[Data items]

(** The double nearest to an integer.  Up to 2^53 in size every integer
    is a double.  Beyond, a double has 53 significant bits: it is a
    multiple of the power of two [2^e] that leaves 53 bits, the nearest
    one is taken and of two equally near the even one; what rounds to
    2^1024 or more is infinite. *)
Definition round53 (z : Z) : Z :=
  if z <? 2 ^ 53 then z
  else
    let e := Z.log2 z - 52 in
    let q := z / 2 ^ e in
    let r := z mod 2 ^ e in
    let half := 2 ^ (e - 1) in
    let q :=
      if r <? half then q
      else if half <? r then q + 1
      else if Z.even q then q else q + 1 in
    q * 2 ^ e.

Definition double_of (z : Z) : Number :=
  if z <? 0 then
    if 2 ^ 1024 <=? round53 (- z) then NegInfinity
    else Finite (- round53 (- z))
  else
    if 2 ^ 1024 <=? round53 z then PosInfinity
    else Finite (round53 z).

(** [parseInt(req.query.page)] on what [isInt()] let through, the
    digits of an integer: that integer as a double; [NaN] without the
    parameter. *)
Definition parseInt (v : option Z) : Number :=
  match v with
  | Some z => double_of z
  | None => NaN
  end.

(** [n || d]: [0] and [NaN] are falsy. *)
Definition or_default (n : Number) (d : Z) : Number :=
  match n with
  | Finite 0 | NaN => Finite d
  | _ => n
  end.

(** [a - b] and [a * b] for an integer double [b]: the exact result,
    rounded. *)
Definition minus (a : Number) (b : Z) : Number :=
  match a with
  | Finite x => double_of (x - b)
  | _ => a
  end.

Definition times (a : Number) (b : Z) : Number :=
  match a with
  | Finite x => double_of (x * b)
  | PosInfinity =>
      if 0 <? b then PosInfinity else if b <? 0 then NegInfinity else NaN
  | NegInfinity =>
      if 0 <? b then NegInfinity else if b <? 0 then PosInfinity else NaN
  | NaN => NaN
  end.

(** The [pagination] object of the response. *)
Record Envelope := mkEnvelope {
  page : Number;
  limit : Z;
  total : Z;
  pages : Z
}.

(** [const page = parseInt(req.query.page) || 1]. *)
Definition page_of (query_page : option Z) : Number :=
  or_default (parseInt query_page) 1.

(** [const limit = parseInt(req.query.limit) || 10]; the validator keeps
    [limit] within 100, where the double is the integer. *)
Definition limit_of (query_limit : option Z) : Z :=
  Js.or_default query_limit 10.

(** [const offset = (page - 1) * limit]. *)
Definition offset_of (query_page query_limit : option Z) : Number :=
  times (minus (page_of query_page) 1) (limit_of query_limit).

(** The envelope built from the count the store returned. *)
Definition envelope (query_page query_limit : option Z) (count : Z)
  : Envelope :=
  let page := page_of query_page in
  let limit := limit_of query_limit in
  let totalPages := Math_ceil_div count limit in
  mkEnvelope page limit count totalPages.

(** What the validators let through: [page] is absent or an integer
    >= 1, [limit] is absent or an integer in [1,100]. *)
Definition valid_page (query_page : option Z) : Prop :=
  match query_page with Some p => 1 <= p | None => True end.

Definition valid_limit (query_limit : option Z) : Prop :=
  match query_limit with Some l => 1 <= l <= 100 | None => True end.

(** The requests whose page and offset are integers below 2^53. *)
Definition below_2_53 (query_page query_limit : option Z) : Prop :=
  let page := match query_page with Some p => p | None => 1 end in
  let limit := match query_limit with Some l => l | None => 10 end in
  page < 2 ^ 53 /\ (page - 1) * limit < 2 ^ 53.

End Pagination.

(** ** JavaScript dates *)

Module JsDate.

(** A [Date] seen through its local-time fields: [month] is 0-based as
    [getMonth] returns it, [msOfDay] the time elapsed since local
    midnight.  The zone is taken to have a fixed offset, so differences
    of [getTime] do not depend on it. *)
Record Date := mkDate {
  year : Z;
  month : Z;
  day : Z;
  msOfDay : Z
}.

Definition getFullYear (d : Date) : Z := year d.
Definition getMonth (d : Date) : Z := month d.
Definition getDate (d : Date) : Z := day d.

Definition is_leap (y : Z) : bool :=
  ((y mod 4 =? 0) && negb (y mod 100 =? 0)) || (y mod 400 =? 0).

(** Days of month [m] (0-based) in year [y]. *)
Definition days_in_month (y m : Z) : Z :=
  if m =? 1 then (if is_leap y then 29 else 28)
  else if (m =? 3) || (m =? 5) || (m =? 8) || (m =? 10) then 30
  else 31.

(** [new Date(y, m, d)] for a month in 0..11 and a day in 1..31: local
    midnight of that day; a year in 0..99 means 1900 + year, and a day
    past the end of the month rolls into the next month. *)
Definition make (y m d : Z) : Date :=
  let y := if (0 <=? y) && (y <=? 99) then 1900 + y else y in
  if d <=? days_in_month y m then mkDate y m d 0
  else if m =? 11 then mkDate (y + 1) 0 (d - days_in_month y m) 0
  else mkDate y (m + 1) (d - days_in_month y m) 0.

(** Days from 1970-01-01 to the civil date [y]-[m+1]-[d] in the proleptic
    Gregorian calendar, counting years from March. *)
Definition days_before_year (y : Z) : Z :=
  365 * y + y / 4 - y / 100 + y / 400.

Definition days_from_civil (y m d : Z) : Z :=
  let y' := if m <=? 1 then y - 1 else y in
  let mp := if m <=? 1 then m + 10 else m - 2 in
  days_before_year y' + (153 * mp + 2) / 5 + (d - 1) - 719468.

Definition MS_PER_DAY : Z := 24 * 60 * 60 * 1000.

(** [getTime]: milliseconds since the epoch. *)
Definition getTime (d : Date) : Z :=
  days_from_civil (year d) (month d) (day d) * MS_PER_DAY + msOfDay d.

(** Order of instants, as the store compares timestamps. *)
Definition leb (a b : Date) : bool := getTime a <=? getTime b.

(** The same month, day and time of day, [n] years later. *)
Definition plus_years (d : Date) (n : Z) : Date :=
  mkDate (year d + n) (month d) (day d) (msOfDay d).

(** A date the calendar has. *)
Definition valid (d : Date) : bool :=
  (0 <=? month d) && (month d <=? 11) &&
  (1 <=? day d) && (day d <=? days_in_month (year d) (month d)) &&
  (0 <=? msOfDay d) && (msOfDay d <? MS_PER_DAY).

(** Calendar order: by year, month, day, then time of day. *)
Definition civil_leb (a b : Date) : bool :=
  if year a <? year b then true
  else if year b <? year a then false
  else if month a <? month b then true
  else if month b <? month a then false
  else if day a <? day b then true
  else if day b <? day a then false
  else msOfDay a <=? msOfDay b.

End JsDate.

(** ** Employees: age, years of service and the age filter
       (the Employee model, unnamed/part_000, and routes/employees.js) *)

Module Employees.
  Import JsDate.

(** [Employee.prototype.getAge], with [today = new Date()] passed in. *)
Definition getAge (birthDate : option Date) (today : Date) : option Z :=
  match birthDate with
  | None => None
  | Some birthDate =>
      let age := getFullYear today - getFullYear birthDate in
      let monthDiff := getMonth today - getMonth birthDate in
      if (monthDiff <? 0)
         || ((monthDiff =? 0) && (getDate today <? getDate birthDate))
      then Some (age - 1)
      else Some age
  end.

(** [365.25 * 24 * 60 * 60 * 1000]. *)
Definition MS_PER_YEAR : Z := 31557600000.

(** [Employee.prototype.getYearsOfService]: [Math.floor] of the quotient
    of two integers is the floored integer quotient (a span of years of
    service is far below the range where the double quotient could round
    across an integer). *)
Definition getYearsOfService (hireDate : option Date) (today : Date)
  : option Z :=
  match hireDate with
  | None => None
  | Some hireDate => Some ((getTime today - getTime hireDate) / MS_PER_YEAR)
  end.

**EXERCISE INSTRUCTIONS**
Only the lines from the first line of the records through the line with "multiple of the" should be reproduced, exactly and with nothing added.

**TASK RESULT**
(** The double nearest to an integer.  Up to 2^53 in size every integer
    is a double.  Beyond, a double has 53 significant bits: it is a
    multiple of the power of two [2^e] that leaves 53 bits, the nearest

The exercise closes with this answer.